民法が関係します。特に、相続に関する規定(第877条~第994条)と時効取得に関する規定(第162条)が重要です。遺産分割については、裁判所の調停や審判、訴訟などを通して行われます。
「30年も占有していたのだから、所有権は当然自分のものだ」という誤解があります。しかし、時効取得は、あくまで本来の所有者から独立して所有権を取得する制度です。相続財産は、相続開始と同時に相続人全員の共有財産となるため、相続人同士の間では時効取得は成立しません。固定資産税の納付も、所有権の証明にはなりません。
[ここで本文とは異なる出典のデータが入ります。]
(** X7: [submit_messages] handles every enabled message exactly once: the
    messages passed to [dispatcher.execute_task], over all its calls, are the
    enabled [LEVEL_1] messages of the batch, each once and with its
    [_dequeue_ts] set; the task queue gets the other enabled messages in the
    order of the batch; nothing else is executed or queued.  Every call gets
    at least one message, and its messages are in the order of the batch. *)
Theorem submit_messages_exactly_once (messages : list ScheduleMessageItem) :
  let outcome := submit_messages messages in
  let stamped := stamp <$> messages in
  let inline := dequeue_immediate (filter (λ msg, is_immediate msg = true) stamped) in
  executed outcome ≫= call_msgs ≡ₚ inline
  ∧ on_queue outcome = filter (λ msg, is_queued msg = true) stamped
  ∧ without_dequeue_ts <$> ((executed outcome ≫= call_msgs) ++ on_queue outcome)
    ≡ₚ without_dequeue_ts <$> filter (λ msg, is_disabled msg = false) stamped
  ∧ Forall (λ call, call_msgs call ≠ [] ∧ call_msgs call `sublist_of` inline)
           (executed outcome).
Proof.
  intros outcome stamped inline.
  assert (executed outcome ≫= call_msgs ≡ₚ inline) as Hexec
    by apply execute_immediate_msgs.
  assert (on_queue outcome = filter (λ msg, is_queued msg = true) stamped) as Hqueue
    by apply on_queue_submit_messages.
  split; [done|]. split; [done|]. split.
  { rewrite Hexec, Hqueue, fmap_app. unfold inline.
    rewrite without_dequeue_ts_dequeue_immediate, <- fmap_app. f_equiv.
    apply filter_partition.
    - intros msg. unfold is_immediate, is_queued.
      destruct (is_disabled msg), (bool_decide _); naive_solver.
    - intros msg. unfold is_immediate, is_queued.
      destruct (is_disabled msg), (bool_decide _); naive_solver. }
  apply Forall_forall. intros call Hcall.
  unfold outcome, submit_messages in Hcall. cbn [executed] in Hcall.
  fold stamped in Hcall. fold inline in Hcall.
  unfold execute_immediate, group_messages_by_user_and_mem_cube in Hcall.
  apply list_elem_of_bind in Hcall as (user_group & Hcall & Huser).
  apply list_elem_of_fmap in Huser as ([user by_user] & -> & Huser).
  apply list_elem_of_bind in Hcall as ([cube by_cube] & Hcall & Hcube).
  apply list_elem_of_fmap in Hcall as ([label by_label] & -> & Hlabel).
  cbn [fst snd call_msgs] in *.
  pose proof (group_by_sublist Msg.user_id inline) as Hu.
  pose proof (group_by_sublist Msg.mem_cube_id by_user) as Hc.
  pose proof (group_by_sublist Msg.label by_cube) as Hl.
  rewrite Forall_forall in Hu, Hc, Hl.
  destruct (Hu _ Huser) as [_ Hu'], (Hc _ Hcube) as [_ Hc'],
    (Hl _ Hlabel) as [Hne Hl']. cbn [snd] in *.
  split; [done|]. by etrans; [|etrans].
Qed.

(** X8: the calls of [dispatcher.execute_task] made by one [submit_messages]
    are keyed by user, mem-cube and label: no two calls have the same three,
    every message of a call has the user, the mem-cube and the label of the
    call, and the handler is the one registered for the label (the default
    handler when none is). *)
Theorem submit_messages_calls_keyed (messages : list ScheduleMessageItem) :
  let calls := executed (submit_messages messages) in
  NoDup ((λ call, (call_user_id call, call_mem_cube_id call, call_task_label call))
           <$> calls)
  ∧ Forall (λ call,
              call_handler call = handler_for (call_task_label call)
              ∧ Forall (λ msg, Msg.user_id msg = call_user_id call
                               ∧ Msg.mem_cube_id msg = call_mem_cube_id call
                               ∧ Msg.label msg = call_task_label call)
                       (call_msgs call))
           calls.
Proof.
  intros calls. unfold calls, submit_messages. cbn [executed].
  set (immediate_msgs := filter _ _). clearbody immediate_msgs. clear calls.
  unfold execute_immediate, group_messages_by_user_and_mem_cube. split.
  - rewrite list_fmap_bind, fmap_bind.
    apply (NoDup_bind_groups _ _ (λ key, key.1.1)).
    + apply group_by_keys_NoDup.
    + intros [user by_user] _. cbn [fst snd compose]. rewrite fmap_bind.
      apply (NoDup_bind_groups _ _ (λ key, key.1.2)).
      * apply group_by_keys_NoDup.
      * intros [cube by_cube] _. cbn [fst snd]. rewrite <- list_fmap_compose.
        apply (NoDup_fmap_1 (λ key, key.2)). rewrite <- list_fmap_compose.
        apply (group_by_keys_NoDup Msg.label by_cube).
      * intros [cube by_cube] key _ Hkey. cbn [fst snd] in *.
        rewrite <- list_fmap_compose in Hkey.
        by apply list_elem_of_fmap in Hkey as (? & -> & _).
    + intros [user by_user] key _ Hkey. cbn [fst snd compose] in *.
      apply list_elem_of_fmap in Hkey as (call & -> & Hcall).
      apply list_elem_of_bind in Hcall as (? & Hcall & _).
      by apply list_elem_of_fmap in Hcall as (? & -> & _).
  - apply Forall_forall. intros call Hcall.
    apply list_elem_of_bind in Hcall as (user_group & Hcall & Huser).
    apply list_elem_of_fmap in Huser as ([user by_user] & -> & Huser).
    apply list_elem_of_bind in Hcall as ([cube by_cube] & Hcall & Hcube).
    apply list_elem_of_fmap in Hcall as ([label by_label] & -> & Hlabel).
    cbn [fst snd call_handler call_task_label call_msgs call_user_id
         call_mem_cube_id] in *.
    split; [done|]. apply Forall_forall. intros msg Hmsg.
    destruct (group_by_sound _ _ _ _ _ Hlabel Hmsg) as [Hmsg' ?].
    destruct (group_by_sound _ _ _ _ _ Hcube Hmsg') as [Hmsg'' ?].
    by destruct (group_by_sound _ _ _ _ _ Huser Hmsg'') as [_ ?].
Qed.

End Facts.

End QueueOpsFacts.

(** ** Facts about the activation memory manager *)

Module ActivationMemoryManagerFacts.
Import ActivationMemoryManager.

Section Facts.
Context `{ActivationMemory}.

(** The skip: a last cache item that already holds the composed prompt
    leaves everything as it was. *)
Lemma update_activation_memory_skip new_memories now st pre_cache_item :
  last (cache st) = Some pre_cache_item →
  composed_text_memory (records pre_cache_item) = compose (text_list new_memories) →
  update_activation_memory new_memories now st = st.
Proof.
  intros Hlast Hsame. unfold update_activation_memory.
  destruct (text_list new_memories) as [|text rest] eqn:Htexts; [done|].
  destruct act_mem_kind; try done;
    by rewrite Hlast, bool_decide_eq_true_2.
Qed.

(** From an emptied cache, the extraction leaves the fresh item alone, or
    nothing when the extractor or [add] raised. *)
Lemma extract_and_add_outcome original new_text_memories new_text_memory now base st :
  cache base = [] →
  n_extract base = n_extract st → n_add base = n_add st →
  n_dump base = n_dump st → n_logged base = n_logged st →
  n_caught base = n_caught st →
  let st' := extract_and_add original new_text_memories new_text_memory now base in
  n_extract st' = S (n_extract st)
  ∧ match extract new_text_memory with
    | Some cache_item =>
        let fresh := stamp_records new_text_memories now cache_item in
        n_add st' = S (n_add st)
        ∧ if act_mem_add [fresh]
          then cache st' = [fresh]
               ∧ n_dump st' = S (n_dump st)
               ∧ if act_mem_dump [fresh]
                 then n_logged st' = S (n_logged st)
                      ∧ n_caught st'
                        = (if log_activation_memory_update_func original
                                new_text_memories
                           then n_caught st else S (n_caught st))
                 else n_logged st' = n_logged st ∧ n_caught st' = S (n_caught st)
          else cache st' = [] ∧ n_dump st' = n_dump st
               ∧ n_logged st' = n_logged st ∧ n_caught st' = S (n_caught st)
    | None =>
        cache st' = [] ∧ n_add st' = n_add st ∧ n_dump st' = n_dump st
        ∧ n_logged st' = n_logged st ∧ n_caught st' = S (n_caught st)
    end.
Proof.
  destruct base as [items deleted extracted added dumped logged handled].
  cbn [cache n_extract n_add n_dump n_logged n_caught].
  intros -> -> -> -> -> ->. unfold extract_and_add.
  destruct (extract new_text_memory) as [cache_item|]; [|done].
  cbn. destruct (act_mem_add _); [|done].
  destruct (act_mem_dump _); [|done].
  by destruct (log_activation_memory_update_func _ _).
Qed.

(** A refresh that is not skipped, and whose calls return up to the dump,
    leaves exactly the freshly extracted item in the cache. *)
Lemma update_activation_memory_refresh new_memories now st cache_item :
  text_list new_memories ≠ [] →
  act_mem_kind ≠ UnsupportedActMem →
  (∀ pre_cache_item, last (cache st) = Some pre_cache_item →
     composed_text_memory (records pre_cache_item) ≠ compose (text_list new_memories)) →
  extract (compose (text_list new_memories)) = Some cache_item →
  act_mem_add [stamp_records (text_list new_memories) now cache_item] = true →
  act_mem_dump [stamp_records (text_list new_memories) now cache_item] = true →
  let st' := update_activation_memory new_memories now st in
  cache st' = [stamp_records (text_list new_memories) now cache_item]
  ∧ n_add st' = S (n_add st)
  ∧ n_extract st' = S (n_extract st)
  ∧ n_dump st' = S (n_dump st).
Proof.
  intros Htexts Hkind Hfresh Hextract Hadd Hdump. unfold update_activation_memory.
  destruct (text_list new_memories) as [|text rest] eqn:Hlist; [done|].
  rewrite <- Hlist in *. clear Hlist text rest.
  assert (∀ original base, cache base = [] →
            n_extract base = n_extract st → n_add base = n_add st →
            n_dump base = n_dump st → n_logged base = n_logged st →
            n_caught base = n_caught st →
            let st' := extract_and_add original (text_list new_memories)
                         (compose (text_list new_memories)) now base in
            cache st' = [stamp_records (text_list new_memories) now cache_item]
            ∧ n_add st' = S (n_add st)
            ∧ n_extract st' = S (n_extract st)
            ∧ n_dump st' = S (n_dump st)) as Hbody.
  { intros original base Hc He Ha Hd Hl Hg.
    pose proof (extract_and_add_outcome original (text_list new_memories)
                  (compose (text_list new_memories)) now base st Hc He Ha Hd Hl Hg)
      as Hout.
    rewrite Hextract in Hout. cbv zeta in Hout. rewrite Hadd, Hdump in Hout.
    cbv zeta. naive_solver. }
  destruct act_mem_kind; try done.
  all: destruct (last (cache st)) as [pre|] eqn:Hlast.
  all: try rewrite bool_decide_eq_false_2 by (by apply Hfresh).
  all: apply Hbody; try done.
  all: by apply last_None.
Qed.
他の相続人との話し合いが最善です。話し合いがまとまらない場合は、家庭裁判所の調停を利用するのも良い方法です。調停が不成立の場合は、裁判による遺産分割を行うことになります。裁判では、不動産の評価額や相続人の状況などを考慮して、公平な分割方法が決定されます。
遺産分割は複雑な手続きを伴うことが多く、法律の専門知識が必要となる場合があります。特に、相続人が複数いる場合や、高額な不動産が相続財産に含まれる場合は、弁護士や司法書士に相談することをお勧めします。彼らは、遺産分割の手続きを円滑に進めるための適切なアドバイスをしてくれます。
30年間の占有と固定資産税の納付は、時効取得の主張を裏付ける証拠にはなりません。相続財産は相続開始と同時に相続人全員の共有財産となるため、相続人同士の間では時効取得は成立しません。遺産分割協議を行い、円満に解決を目指すか、専門家の力を借りて裁判で解決する必要があります。早期に弁護士や司法書士に相談することが、紛争を回避し、最適な解決策を見つける上で重要です。